▶ **Instructions to follow**
Wherever the word "Definition" appears in a line of the records, copy that line.
Listed records START
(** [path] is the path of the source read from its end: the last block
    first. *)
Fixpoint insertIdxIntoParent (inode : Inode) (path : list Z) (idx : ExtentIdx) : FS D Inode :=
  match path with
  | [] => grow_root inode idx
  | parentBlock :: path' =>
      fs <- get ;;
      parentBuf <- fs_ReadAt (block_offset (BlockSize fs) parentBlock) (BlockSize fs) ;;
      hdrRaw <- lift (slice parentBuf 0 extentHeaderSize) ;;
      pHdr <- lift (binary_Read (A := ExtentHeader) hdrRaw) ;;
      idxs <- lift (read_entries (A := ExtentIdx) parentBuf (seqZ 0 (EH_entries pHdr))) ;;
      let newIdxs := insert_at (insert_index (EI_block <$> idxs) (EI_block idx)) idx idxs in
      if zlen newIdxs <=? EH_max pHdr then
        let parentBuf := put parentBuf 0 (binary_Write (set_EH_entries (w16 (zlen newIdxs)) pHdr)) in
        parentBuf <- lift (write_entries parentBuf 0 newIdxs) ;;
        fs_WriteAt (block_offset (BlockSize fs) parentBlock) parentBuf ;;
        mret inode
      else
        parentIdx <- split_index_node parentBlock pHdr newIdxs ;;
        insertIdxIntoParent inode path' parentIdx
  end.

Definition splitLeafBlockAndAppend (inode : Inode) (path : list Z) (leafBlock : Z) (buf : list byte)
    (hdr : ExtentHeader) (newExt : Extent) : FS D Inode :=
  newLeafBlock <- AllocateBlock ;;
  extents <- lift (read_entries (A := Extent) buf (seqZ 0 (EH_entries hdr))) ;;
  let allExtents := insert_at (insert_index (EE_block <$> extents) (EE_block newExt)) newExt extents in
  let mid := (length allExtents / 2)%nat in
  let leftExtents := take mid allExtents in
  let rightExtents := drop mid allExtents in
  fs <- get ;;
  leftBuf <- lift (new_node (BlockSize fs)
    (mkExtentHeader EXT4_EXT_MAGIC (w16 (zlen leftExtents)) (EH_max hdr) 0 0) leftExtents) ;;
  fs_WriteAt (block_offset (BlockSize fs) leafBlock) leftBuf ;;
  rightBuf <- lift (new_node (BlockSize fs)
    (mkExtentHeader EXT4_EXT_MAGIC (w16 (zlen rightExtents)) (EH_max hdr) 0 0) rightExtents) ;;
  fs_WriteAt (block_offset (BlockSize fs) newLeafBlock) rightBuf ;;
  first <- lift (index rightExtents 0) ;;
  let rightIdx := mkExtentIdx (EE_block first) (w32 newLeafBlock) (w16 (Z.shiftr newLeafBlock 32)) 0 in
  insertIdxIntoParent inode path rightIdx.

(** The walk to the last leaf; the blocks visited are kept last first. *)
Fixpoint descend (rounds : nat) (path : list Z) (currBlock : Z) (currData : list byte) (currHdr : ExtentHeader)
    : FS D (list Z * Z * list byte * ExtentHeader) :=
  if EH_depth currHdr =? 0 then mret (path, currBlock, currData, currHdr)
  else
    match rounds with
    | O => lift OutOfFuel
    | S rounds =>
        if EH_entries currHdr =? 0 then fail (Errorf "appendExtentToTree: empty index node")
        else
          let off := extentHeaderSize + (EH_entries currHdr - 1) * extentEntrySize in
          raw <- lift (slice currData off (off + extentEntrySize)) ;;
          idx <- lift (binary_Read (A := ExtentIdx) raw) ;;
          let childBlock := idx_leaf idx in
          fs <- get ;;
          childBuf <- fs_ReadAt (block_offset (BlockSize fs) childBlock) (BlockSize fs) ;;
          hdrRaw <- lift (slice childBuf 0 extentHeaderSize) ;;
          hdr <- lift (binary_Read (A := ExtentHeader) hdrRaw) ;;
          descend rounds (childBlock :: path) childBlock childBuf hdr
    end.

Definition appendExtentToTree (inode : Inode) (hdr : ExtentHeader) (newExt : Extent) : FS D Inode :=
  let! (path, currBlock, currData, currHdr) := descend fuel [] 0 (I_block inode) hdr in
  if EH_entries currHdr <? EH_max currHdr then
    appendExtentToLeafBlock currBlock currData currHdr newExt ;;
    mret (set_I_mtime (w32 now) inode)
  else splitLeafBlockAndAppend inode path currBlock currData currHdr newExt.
Listed records END
Listed records START
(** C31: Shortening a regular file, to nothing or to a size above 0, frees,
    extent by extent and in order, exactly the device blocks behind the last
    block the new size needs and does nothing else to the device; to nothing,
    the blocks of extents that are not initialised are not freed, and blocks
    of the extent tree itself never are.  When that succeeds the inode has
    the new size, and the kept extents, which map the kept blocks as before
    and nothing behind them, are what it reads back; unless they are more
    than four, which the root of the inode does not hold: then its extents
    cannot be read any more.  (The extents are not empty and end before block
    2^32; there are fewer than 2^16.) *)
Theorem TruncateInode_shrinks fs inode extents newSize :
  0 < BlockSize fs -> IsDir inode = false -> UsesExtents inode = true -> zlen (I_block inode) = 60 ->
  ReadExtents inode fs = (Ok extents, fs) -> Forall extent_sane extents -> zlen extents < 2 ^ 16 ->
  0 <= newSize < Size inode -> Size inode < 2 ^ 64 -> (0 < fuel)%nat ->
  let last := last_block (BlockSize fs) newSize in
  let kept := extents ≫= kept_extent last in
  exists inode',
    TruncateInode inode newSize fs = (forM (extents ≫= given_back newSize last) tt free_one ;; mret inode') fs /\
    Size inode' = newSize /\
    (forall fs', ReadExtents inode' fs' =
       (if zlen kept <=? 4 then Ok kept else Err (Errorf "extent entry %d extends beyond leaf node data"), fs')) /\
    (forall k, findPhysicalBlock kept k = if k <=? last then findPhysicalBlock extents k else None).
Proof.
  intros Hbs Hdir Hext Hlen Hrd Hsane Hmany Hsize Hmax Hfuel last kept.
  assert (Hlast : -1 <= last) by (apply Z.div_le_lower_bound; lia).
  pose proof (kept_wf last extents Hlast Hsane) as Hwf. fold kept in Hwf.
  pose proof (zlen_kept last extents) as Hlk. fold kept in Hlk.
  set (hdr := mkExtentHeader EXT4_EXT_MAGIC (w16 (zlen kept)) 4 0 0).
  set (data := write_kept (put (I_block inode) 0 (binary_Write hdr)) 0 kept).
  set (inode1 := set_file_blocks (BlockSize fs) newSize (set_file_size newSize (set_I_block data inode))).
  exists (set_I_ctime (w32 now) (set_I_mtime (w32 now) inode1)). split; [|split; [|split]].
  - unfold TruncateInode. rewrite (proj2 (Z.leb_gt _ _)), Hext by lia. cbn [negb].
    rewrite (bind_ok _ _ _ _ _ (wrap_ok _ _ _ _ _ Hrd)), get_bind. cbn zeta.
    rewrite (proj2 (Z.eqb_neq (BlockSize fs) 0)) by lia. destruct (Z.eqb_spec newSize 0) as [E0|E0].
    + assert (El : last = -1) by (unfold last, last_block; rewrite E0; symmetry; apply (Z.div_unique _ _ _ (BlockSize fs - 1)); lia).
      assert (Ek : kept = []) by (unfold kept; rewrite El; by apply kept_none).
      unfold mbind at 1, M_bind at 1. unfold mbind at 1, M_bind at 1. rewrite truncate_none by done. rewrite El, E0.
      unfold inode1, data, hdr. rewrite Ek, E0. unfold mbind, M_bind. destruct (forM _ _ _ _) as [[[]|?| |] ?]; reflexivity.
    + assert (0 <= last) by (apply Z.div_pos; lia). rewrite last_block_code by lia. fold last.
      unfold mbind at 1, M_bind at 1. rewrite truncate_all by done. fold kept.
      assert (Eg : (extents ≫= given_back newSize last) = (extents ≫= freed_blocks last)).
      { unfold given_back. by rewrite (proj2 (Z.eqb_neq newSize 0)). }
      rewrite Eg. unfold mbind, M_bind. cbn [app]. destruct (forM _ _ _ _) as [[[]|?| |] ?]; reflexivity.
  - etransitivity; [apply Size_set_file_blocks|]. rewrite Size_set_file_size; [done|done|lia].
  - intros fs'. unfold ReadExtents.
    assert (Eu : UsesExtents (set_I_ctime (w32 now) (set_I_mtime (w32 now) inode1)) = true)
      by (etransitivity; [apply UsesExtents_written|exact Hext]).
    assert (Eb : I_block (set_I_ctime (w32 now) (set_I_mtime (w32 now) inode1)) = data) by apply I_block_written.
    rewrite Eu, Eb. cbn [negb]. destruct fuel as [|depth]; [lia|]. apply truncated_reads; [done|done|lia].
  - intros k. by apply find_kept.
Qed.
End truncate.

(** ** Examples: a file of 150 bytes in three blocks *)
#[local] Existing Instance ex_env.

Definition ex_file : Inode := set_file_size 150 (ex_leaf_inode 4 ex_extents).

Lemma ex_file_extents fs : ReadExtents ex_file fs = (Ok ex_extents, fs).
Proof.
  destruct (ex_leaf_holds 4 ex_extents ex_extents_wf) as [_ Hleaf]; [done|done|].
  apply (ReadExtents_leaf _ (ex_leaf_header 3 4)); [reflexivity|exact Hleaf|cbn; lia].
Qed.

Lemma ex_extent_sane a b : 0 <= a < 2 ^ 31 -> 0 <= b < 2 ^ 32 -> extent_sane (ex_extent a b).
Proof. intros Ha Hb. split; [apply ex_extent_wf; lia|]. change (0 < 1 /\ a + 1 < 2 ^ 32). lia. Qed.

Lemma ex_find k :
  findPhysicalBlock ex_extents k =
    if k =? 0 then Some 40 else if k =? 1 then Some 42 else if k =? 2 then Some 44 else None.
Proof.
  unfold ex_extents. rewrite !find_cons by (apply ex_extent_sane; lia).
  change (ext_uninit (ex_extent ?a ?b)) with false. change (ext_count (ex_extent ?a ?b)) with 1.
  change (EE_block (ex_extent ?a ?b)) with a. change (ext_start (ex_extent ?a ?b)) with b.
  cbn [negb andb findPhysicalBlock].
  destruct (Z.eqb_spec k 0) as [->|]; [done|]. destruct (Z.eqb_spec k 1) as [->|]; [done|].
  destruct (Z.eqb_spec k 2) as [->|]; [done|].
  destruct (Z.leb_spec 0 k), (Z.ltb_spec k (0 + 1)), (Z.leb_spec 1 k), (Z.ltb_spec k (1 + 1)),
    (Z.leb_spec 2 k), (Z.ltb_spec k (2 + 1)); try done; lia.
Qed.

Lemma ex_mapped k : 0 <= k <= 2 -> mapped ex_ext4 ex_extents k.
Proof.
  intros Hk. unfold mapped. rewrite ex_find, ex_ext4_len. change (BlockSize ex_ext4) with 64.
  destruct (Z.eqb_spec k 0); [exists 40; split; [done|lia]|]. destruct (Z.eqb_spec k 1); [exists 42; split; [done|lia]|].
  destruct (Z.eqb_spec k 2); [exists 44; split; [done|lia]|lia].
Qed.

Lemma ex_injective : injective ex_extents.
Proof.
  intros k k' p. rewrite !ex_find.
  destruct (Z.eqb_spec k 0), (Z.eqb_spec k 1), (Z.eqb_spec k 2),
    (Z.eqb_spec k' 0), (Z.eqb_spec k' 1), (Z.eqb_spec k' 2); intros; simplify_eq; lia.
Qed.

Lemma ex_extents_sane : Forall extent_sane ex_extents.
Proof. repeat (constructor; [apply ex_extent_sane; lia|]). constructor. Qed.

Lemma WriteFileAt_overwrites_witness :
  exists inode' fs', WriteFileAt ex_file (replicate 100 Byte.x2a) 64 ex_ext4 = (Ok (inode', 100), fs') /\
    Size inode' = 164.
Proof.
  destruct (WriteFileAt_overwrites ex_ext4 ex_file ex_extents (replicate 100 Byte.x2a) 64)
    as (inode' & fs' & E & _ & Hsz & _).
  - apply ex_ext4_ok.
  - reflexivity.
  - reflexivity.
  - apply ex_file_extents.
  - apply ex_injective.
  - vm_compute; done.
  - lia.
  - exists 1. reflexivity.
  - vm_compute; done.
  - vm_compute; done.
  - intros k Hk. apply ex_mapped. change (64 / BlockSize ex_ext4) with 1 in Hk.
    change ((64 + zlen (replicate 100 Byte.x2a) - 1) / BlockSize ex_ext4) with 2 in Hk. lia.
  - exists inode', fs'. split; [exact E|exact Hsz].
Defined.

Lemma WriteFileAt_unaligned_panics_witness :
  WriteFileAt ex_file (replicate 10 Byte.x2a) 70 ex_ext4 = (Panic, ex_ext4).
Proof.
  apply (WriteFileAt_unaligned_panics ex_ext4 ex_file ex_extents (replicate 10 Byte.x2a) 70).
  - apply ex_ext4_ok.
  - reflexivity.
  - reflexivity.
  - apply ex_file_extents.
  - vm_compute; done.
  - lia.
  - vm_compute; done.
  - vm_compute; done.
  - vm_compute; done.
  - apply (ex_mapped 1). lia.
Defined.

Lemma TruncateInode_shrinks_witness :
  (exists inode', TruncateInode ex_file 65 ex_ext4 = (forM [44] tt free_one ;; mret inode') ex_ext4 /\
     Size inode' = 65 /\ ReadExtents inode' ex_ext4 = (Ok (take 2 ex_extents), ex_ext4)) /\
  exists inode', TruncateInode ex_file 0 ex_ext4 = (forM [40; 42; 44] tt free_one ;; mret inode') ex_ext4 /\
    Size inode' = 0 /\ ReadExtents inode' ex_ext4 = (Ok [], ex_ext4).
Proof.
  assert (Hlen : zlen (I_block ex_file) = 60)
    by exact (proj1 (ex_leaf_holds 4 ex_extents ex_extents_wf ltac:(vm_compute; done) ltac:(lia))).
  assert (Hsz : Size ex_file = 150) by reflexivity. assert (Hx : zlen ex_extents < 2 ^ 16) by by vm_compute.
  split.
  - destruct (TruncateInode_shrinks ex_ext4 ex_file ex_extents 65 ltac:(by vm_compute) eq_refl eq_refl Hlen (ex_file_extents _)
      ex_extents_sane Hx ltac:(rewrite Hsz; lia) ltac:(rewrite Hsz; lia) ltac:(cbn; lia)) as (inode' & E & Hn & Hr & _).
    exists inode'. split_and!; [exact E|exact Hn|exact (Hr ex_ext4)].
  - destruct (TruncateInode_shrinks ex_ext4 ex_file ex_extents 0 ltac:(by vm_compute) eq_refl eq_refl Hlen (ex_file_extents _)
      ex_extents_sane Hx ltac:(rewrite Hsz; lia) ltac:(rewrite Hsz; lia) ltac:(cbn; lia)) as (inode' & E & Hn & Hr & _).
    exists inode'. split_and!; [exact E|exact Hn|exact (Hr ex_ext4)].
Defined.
Listed records END
Listed records START
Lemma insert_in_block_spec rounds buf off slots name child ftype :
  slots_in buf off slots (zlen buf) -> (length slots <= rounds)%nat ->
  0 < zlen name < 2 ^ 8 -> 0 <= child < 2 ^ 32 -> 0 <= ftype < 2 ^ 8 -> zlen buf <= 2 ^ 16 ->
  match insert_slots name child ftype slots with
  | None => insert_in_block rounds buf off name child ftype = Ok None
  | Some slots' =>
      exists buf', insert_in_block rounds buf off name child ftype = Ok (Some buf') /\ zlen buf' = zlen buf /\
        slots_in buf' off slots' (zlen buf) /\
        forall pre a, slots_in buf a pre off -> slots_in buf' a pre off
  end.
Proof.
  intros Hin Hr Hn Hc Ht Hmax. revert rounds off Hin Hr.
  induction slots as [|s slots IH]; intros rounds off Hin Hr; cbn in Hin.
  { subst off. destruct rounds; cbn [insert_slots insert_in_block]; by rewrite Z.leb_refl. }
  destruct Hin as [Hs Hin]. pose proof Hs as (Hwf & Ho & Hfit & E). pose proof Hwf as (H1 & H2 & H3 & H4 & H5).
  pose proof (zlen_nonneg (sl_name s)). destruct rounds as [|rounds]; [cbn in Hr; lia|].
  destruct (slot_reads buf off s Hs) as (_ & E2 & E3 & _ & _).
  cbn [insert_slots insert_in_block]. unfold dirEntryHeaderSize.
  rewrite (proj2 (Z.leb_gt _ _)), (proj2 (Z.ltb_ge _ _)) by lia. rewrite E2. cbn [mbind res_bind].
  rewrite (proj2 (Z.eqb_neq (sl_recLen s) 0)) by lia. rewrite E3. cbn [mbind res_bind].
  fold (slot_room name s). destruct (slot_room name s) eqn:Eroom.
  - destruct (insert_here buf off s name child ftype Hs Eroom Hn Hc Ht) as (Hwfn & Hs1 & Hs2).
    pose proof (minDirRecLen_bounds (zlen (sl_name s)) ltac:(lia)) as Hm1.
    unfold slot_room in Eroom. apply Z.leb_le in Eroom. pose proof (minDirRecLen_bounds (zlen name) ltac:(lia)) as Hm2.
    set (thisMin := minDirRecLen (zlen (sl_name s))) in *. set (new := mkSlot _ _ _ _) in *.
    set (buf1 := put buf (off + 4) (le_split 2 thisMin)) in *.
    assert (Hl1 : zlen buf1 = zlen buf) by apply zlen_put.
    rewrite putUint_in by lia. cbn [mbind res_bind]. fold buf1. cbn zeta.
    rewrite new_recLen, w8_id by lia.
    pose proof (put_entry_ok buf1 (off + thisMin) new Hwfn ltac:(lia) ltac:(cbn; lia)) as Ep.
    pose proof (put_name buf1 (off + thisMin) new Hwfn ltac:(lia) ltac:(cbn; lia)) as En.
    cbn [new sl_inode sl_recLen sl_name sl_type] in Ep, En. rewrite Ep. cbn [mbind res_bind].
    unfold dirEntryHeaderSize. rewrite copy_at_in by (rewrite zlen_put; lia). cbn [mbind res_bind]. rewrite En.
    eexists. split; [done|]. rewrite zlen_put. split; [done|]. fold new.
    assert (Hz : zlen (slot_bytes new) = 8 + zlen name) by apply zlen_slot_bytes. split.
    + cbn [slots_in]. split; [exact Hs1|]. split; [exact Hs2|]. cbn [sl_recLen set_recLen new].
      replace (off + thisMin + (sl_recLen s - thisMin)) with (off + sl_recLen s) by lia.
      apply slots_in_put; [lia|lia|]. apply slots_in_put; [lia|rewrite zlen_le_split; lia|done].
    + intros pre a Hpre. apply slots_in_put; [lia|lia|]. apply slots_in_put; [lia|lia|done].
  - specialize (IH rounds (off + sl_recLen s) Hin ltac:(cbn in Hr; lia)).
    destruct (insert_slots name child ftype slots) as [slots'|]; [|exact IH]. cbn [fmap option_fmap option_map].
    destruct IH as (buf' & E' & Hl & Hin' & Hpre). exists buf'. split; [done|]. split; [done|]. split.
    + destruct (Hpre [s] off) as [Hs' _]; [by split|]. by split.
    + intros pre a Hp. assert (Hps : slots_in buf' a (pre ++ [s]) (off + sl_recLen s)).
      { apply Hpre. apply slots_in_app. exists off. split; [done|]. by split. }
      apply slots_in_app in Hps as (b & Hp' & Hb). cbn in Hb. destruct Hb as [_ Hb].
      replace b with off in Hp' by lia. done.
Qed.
Listed records END
▶ **Exercise answer**
Definition splitLeafBlockAndAppend (inode : Inode) (path : list Z) (leafBlock : Z) (buf : list byte)
Definition appendExtentToTree (inode : Inode) (hdr : ExtentHeader) (newExt : Extent) : FS D Inode :=
Definition ex_file : Inode := set_file_size 150 (ex_leaf_inode 4 ex_extents).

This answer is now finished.